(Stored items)

------------------------------------------------

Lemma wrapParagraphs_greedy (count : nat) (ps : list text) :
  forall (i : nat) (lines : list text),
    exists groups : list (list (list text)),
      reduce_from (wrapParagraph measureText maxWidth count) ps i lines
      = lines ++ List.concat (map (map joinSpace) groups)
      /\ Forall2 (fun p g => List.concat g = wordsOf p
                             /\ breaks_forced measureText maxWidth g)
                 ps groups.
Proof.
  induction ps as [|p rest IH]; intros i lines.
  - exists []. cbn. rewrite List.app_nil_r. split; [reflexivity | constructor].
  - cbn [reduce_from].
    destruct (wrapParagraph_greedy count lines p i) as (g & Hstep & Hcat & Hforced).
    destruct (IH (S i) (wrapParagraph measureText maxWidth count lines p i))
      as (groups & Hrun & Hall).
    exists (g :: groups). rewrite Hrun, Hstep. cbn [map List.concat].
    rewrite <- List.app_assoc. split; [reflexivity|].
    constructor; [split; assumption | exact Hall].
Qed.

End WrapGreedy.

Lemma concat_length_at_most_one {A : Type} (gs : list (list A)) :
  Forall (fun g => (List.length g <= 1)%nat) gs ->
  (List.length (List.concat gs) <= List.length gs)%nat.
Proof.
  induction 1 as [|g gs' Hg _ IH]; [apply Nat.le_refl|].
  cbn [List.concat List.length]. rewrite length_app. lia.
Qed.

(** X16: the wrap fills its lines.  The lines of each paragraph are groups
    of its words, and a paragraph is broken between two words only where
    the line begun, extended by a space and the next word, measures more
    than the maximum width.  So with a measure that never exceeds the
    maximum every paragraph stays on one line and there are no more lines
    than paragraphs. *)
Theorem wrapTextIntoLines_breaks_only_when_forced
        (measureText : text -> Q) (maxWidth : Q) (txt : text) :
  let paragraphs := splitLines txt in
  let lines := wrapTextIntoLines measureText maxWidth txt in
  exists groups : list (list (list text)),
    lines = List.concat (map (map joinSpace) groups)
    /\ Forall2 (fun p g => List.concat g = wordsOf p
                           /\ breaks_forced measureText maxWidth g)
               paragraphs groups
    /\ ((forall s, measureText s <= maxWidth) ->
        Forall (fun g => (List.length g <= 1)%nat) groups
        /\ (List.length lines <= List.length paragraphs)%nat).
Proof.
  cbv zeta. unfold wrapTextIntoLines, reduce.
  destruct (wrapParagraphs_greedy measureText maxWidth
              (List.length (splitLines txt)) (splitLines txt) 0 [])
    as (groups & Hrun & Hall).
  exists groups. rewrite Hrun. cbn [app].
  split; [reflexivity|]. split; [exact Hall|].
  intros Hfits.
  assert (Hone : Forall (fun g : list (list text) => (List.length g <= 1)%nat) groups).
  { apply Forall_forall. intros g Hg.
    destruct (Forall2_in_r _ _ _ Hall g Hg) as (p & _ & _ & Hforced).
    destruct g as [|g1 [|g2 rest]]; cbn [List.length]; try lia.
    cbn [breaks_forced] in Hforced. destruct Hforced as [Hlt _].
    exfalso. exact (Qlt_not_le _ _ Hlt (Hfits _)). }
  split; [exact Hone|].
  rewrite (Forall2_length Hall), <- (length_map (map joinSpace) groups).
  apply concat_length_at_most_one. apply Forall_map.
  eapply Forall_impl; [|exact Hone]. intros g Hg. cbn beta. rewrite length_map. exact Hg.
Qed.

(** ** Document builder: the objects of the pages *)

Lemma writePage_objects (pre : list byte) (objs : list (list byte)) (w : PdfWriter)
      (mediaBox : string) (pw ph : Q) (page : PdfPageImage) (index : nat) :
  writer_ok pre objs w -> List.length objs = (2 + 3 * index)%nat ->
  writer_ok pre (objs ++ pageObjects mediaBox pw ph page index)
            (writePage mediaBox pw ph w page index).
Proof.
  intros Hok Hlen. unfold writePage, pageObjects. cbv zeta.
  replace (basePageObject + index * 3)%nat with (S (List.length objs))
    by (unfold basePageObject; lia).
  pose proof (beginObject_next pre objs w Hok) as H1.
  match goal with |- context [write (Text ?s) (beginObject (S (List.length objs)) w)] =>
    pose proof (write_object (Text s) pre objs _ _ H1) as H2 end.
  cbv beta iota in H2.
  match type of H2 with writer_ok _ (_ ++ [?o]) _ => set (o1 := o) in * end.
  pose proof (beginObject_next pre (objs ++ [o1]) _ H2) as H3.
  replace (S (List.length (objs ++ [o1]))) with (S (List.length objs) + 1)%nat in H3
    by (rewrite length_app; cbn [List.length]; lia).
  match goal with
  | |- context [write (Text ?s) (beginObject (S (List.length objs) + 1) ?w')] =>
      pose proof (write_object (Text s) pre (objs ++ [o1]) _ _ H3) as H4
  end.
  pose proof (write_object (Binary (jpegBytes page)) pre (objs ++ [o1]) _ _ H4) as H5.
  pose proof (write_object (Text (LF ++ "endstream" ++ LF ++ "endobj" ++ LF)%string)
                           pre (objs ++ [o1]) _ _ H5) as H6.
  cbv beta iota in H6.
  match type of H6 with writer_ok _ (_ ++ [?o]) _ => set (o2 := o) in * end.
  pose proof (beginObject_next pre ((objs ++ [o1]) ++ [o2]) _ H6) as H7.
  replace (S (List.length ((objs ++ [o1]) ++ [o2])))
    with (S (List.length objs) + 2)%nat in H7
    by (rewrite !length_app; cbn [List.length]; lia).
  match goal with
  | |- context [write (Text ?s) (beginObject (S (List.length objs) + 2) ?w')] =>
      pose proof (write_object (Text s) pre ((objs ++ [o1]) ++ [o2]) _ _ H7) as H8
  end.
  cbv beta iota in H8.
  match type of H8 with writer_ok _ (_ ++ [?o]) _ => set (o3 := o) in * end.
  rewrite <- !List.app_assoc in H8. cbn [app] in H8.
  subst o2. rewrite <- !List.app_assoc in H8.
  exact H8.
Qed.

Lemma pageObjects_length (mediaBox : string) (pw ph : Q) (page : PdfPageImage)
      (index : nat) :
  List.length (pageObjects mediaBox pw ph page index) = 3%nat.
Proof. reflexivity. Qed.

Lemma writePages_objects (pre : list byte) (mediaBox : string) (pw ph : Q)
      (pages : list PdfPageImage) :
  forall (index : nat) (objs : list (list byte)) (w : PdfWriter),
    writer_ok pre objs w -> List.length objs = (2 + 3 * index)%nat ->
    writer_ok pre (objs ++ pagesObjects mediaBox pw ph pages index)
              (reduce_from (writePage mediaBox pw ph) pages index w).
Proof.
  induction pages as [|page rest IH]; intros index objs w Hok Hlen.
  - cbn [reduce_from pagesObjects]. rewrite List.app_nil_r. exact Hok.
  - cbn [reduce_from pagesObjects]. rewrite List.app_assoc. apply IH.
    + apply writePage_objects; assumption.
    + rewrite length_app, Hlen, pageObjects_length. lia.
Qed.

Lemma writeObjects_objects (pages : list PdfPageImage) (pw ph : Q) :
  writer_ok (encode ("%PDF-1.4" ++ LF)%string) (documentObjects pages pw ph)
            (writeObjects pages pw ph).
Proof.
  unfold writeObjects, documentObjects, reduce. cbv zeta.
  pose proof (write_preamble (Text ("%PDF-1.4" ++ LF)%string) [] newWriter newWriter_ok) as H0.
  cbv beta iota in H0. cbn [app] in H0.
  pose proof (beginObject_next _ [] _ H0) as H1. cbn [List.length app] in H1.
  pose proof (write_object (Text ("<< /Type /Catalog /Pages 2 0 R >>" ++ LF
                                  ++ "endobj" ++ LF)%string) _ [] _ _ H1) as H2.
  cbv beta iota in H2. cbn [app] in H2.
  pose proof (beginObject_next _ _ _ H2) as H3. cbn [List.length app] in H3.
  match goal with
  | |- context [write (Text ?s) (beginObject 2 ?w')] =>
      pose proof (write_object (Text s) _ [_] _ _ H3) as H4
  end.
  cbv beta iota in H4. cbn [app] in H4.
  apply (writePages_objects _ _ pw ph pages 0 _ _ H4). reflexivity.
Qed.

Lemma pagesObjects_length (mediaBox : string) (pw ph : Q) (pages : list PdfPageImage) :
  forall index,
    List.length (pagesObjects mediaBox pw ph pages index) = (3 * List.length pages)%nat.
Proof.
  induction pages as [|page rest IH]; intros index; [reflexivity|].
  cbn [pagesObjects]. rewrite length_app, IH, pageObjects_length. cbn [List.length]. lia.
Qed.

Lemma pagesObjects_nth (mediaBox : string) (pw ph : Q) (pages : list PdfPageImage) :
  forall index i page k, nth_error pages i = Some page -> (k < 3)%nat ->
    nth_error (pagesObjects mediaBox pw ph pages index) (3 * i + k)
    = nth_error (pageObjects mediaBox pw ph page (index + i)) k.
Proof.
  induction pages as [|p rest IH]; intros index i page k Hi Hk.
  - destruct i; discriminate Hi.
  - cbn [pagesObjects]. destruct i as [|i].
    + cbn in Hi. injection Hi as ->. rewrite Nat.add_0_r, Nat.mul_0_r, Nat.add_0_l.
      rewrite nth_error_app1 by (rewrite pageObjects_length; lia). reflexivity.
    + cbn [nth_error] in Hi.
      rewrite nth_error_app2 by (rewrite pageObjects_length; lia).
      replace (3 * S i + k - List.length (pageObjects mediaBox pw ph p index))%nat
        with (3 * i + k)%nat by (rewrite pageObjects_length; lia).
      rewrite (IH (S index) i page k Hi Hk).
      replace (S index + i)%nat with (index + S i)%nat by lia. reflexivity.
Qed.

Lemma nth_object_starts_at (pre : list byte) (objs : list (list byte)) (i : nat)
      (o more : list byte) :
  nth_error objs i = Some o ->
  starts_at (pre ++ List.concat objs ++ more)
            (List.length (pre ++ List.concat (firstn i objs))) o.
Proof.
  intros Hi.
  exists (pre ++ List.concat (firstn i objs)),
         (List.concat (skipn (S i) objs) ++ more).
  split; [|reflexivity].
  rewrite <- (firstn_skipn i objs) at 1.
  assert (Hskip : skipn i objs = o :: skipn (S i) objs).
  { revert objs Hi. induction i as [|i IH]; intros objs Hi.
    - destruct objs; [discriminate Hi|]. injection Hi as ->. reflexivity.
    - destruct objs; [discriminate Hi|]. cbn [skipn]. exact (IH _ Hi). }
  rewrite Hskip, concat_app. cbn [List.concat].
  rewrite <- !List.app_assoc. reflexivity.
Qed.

------------------------------------------------

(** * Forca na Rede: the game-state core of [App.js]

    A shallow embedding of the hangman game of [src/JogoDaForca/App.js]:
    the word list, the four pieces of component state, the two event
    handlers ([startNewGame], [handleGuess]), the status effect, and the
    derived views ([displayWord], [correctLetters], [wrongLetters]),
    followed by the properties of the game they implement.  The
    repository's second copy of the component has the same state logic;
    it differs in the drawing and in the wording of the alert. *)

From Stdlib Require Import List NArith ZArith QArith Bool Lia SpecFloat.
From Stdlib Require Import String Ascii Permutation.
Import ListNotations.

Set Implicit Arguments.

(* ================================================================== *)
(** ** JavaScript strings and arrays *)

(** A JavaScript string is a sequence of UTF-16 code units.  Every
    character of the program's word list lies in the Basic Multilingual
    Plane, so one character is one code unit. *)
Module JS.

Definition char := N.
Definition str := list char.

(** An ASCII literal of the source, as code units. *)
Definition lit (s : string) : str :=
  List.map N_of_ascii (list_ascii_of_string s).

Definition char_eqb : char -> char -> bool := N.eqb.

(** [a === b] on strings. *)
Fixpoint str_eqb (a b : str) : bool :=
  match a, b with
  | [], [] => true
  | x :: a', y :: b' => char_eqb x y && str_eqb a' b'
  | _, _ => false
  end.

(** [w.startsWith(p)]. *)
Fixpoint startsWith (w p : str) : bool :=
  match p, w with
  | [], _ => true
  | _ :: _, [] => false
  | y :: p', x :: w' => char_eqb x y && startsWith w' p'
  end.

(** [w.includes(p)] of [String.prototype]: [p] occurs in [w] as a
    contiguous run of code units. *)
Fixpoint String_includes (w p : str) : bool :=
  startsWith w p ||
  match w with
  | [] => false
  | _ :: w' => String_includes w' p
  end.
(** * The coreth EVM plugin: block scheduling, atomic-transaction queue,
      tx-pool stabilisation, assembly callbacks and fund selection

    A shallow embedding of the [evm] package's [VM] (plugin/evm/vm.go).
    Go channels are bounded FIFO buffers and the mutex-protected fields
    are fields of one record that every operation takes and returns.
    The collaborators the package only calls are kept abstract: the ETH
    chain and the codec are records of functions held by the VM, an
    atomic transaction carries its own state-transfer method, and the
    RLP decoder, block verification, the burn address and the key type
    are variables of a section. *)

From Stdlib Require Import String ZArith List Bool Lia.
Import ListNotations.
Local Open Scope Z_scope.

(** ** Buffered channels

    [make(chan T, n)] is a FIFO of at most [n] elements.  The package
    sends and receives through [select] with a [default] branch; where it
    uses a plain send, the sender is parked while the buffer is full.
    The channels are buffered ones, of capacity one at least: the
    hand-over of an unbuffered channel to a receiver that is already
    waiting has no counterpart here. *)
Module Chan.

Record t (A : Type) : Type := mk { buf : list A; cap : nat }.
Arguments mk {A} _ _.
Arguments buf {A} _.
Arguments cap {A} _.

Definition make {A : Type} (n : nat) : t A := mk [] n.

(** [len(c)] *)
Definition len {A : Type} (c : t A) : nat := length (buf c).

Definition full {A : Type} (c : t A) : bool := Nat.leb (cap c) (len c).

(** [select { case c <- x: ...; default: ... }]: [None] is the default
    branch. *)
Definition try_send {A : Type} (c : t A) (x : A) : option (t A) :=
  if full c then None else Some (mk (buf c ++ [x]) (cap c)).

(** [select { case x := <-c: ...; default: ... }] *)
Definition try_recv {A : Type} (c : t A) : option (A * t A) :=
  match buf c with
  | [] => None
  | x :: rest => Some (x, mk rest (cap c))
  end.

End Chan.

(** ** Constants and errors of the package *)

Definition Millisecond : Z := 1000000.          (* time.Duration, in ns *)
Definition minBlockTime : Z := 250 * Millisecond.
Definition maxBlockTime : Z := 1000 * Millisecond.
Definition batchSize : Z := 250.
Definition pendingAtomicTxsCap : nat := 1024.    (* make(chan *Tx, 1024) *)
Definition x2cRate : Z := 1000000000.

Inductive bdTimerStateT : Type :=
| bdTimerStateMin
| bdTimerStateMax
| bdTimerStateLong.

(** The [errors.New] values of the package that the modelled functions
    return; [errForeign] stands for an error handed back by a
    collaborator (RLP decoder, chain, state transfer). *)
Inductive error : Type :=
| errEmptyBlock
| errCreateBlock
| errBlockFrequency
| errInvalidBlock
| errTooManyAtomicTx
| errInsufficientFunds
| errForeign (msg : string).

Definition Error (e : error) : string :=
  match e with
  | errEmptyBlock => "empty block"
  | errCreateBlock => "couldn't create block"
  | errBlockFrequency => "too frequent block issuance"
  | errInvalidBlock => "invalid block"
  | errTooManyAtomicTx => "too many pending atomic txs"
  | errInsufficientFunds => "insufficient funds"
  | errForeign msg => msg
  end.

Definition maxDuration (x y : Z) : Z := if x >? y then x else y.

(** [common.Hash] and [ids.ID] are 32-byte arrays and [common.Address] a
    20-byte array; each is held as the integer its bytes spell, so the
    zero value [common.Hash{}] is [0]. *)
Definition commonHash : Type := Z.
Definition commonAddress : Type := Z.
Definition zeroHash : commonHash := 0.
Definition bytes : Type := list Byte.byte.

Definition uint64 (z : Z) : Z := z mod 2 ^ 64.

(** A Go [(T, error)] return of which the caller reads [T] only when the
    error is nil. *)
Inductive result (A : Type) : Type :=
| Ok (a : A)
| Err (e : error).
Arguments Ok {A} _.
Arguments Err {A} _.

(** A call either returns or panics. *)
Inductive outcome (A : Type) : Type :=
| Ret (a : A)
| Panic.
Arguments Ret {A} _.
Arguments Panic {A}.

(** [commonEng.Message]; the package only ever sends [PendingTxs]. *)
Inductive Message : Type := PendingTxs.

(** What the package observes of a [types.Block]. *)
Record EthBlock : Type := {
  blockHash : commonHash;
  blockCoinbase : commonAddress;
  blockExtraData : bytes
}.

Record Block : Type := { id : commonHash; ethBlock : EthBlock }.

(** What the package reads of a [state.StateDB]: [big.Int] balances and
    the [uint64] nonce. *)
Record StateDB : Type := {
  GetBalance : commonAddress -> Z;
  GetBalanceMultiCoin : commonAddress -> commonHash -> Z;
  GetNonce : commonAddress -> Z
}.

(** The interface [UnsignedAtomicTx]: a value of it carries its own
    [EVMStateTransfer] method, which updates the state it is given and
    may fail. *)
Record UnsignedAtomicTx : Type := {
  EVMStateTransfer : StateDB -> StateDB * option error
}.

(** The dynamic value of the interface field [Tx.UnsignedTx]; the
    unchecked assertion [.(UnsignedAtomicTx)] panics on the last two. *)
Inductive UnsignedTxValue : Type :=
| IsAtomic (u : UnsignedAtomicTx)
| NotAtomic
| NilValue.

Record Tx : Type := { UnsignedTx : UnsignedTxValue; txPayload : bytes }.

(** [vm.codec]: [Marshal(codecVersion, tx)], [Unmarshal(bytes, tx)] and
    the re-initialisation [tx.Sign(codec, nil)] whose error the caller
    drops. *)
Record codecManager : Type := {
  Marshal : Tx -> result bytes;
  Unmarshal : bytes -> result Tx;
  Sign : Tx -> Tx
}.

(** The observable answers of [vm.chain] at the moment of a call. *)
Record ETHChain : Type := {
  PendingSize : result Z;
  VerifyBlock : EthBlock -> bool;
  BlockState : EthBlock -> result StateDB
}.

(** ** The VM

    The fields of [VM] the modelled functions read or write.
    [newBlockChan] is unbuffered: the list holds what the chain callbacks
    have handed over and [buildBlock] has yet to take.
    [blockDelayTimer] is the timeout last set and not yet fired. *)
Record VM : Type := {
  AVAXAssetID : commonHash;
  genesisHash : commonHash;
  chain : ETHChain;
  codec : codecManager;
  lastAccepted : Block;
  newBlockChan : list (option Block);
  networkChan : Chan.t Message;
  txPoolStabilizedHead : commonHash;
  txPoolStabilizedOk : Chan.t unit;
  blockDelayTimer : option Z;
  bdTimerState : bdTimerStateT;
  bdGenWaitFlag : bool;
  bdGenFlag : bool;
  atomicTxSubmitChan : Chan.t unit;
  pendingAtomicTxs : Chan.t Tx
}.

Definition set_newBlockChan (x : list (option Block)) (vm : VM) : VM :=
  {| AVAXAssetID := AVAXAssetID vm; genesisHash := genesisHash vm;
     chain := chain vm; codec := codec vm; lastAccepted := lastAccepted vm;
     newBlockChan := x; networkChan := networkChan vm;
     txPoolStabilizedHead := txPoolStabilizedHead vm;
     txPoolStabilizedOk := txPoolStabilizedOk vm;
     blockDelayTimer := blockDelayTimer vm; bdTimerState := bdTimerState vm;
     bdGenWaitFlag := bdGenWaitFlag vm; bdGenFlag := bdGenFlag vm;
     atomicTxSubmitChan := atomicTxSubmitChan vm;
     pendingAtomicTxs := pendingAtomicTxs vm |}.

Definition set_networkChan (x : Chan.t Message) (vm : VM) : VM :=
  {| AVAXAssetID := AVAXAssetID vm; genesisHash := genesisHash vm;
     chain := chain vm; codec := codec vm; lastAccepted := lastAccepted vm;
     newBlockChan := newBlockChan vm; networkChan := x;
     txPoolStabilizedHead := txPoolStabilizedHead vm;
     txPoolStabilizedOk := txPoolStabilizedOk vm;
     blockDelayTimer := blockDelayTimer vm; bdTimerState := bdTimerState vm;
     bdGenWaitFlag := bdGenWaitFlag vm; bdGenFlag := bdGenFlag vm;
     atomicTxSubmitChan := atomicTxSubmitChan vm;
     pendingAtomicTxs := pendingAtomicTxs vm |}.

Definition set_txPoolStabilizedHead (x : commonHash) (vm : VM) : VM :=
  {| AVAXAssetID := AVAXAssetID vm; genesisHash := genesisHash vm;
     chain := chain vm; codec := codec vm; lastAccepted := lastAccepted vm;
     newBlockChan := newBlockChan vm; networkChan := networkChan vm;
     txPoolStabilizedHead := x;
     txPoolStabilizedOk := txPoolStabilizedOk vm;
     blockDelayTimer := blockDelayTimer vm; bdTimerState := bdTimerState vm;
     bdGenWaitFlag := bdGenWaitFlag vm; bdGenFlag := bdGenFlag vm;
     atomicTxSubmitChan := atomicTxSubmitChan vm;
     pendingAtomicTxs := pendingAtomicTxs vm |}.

------------------------------------------------

WHAT YOU NEED TO DO:
Reproduce only the lines above spanning from the line containing "split; [reflexivity|]. split;" through the line containing "Lemma writePage_objects (pre", word for word.

EXERCISE RESPONSE:
  split; [reflexivity|]. split; [exact Hall|].
  intros Hfits.
  assert (Hone : Forall (fun g : list (list text) => (List.length g <= 1)%nat) groups).
  { apply Forall_forall. intros g Hg.
    destruct (Forall2_in_r _ _ _ Hall g Hg) as (p & _ & _ & Hforced).
    destruct g as [|g1 [|g2 rest]]; cbn [List.length]; try lia.
    cbn [breaks_forced] in Hforced. destruct Hforced as [Hlt _].
    exfalso. exact (Qlt_not_le _ _ Hlt (Hfits _)). }
  split; [exact Hone|].
  rewrite (Forall2_length Hall), <- (length_map (map joinSpace) groups).
  apply concat_length_at_most_one. apply Forall_map.
  eapply Forall_impl; [|exact Hone]. intros g Hg. cbn beta. rewrite length_map. exact Hg.
Qed.

(** ** Document builder: the objects of the pages *)

Lemma writePage_objects (pre : list byte) (objs : list (list byte)) (w : PdfWriter)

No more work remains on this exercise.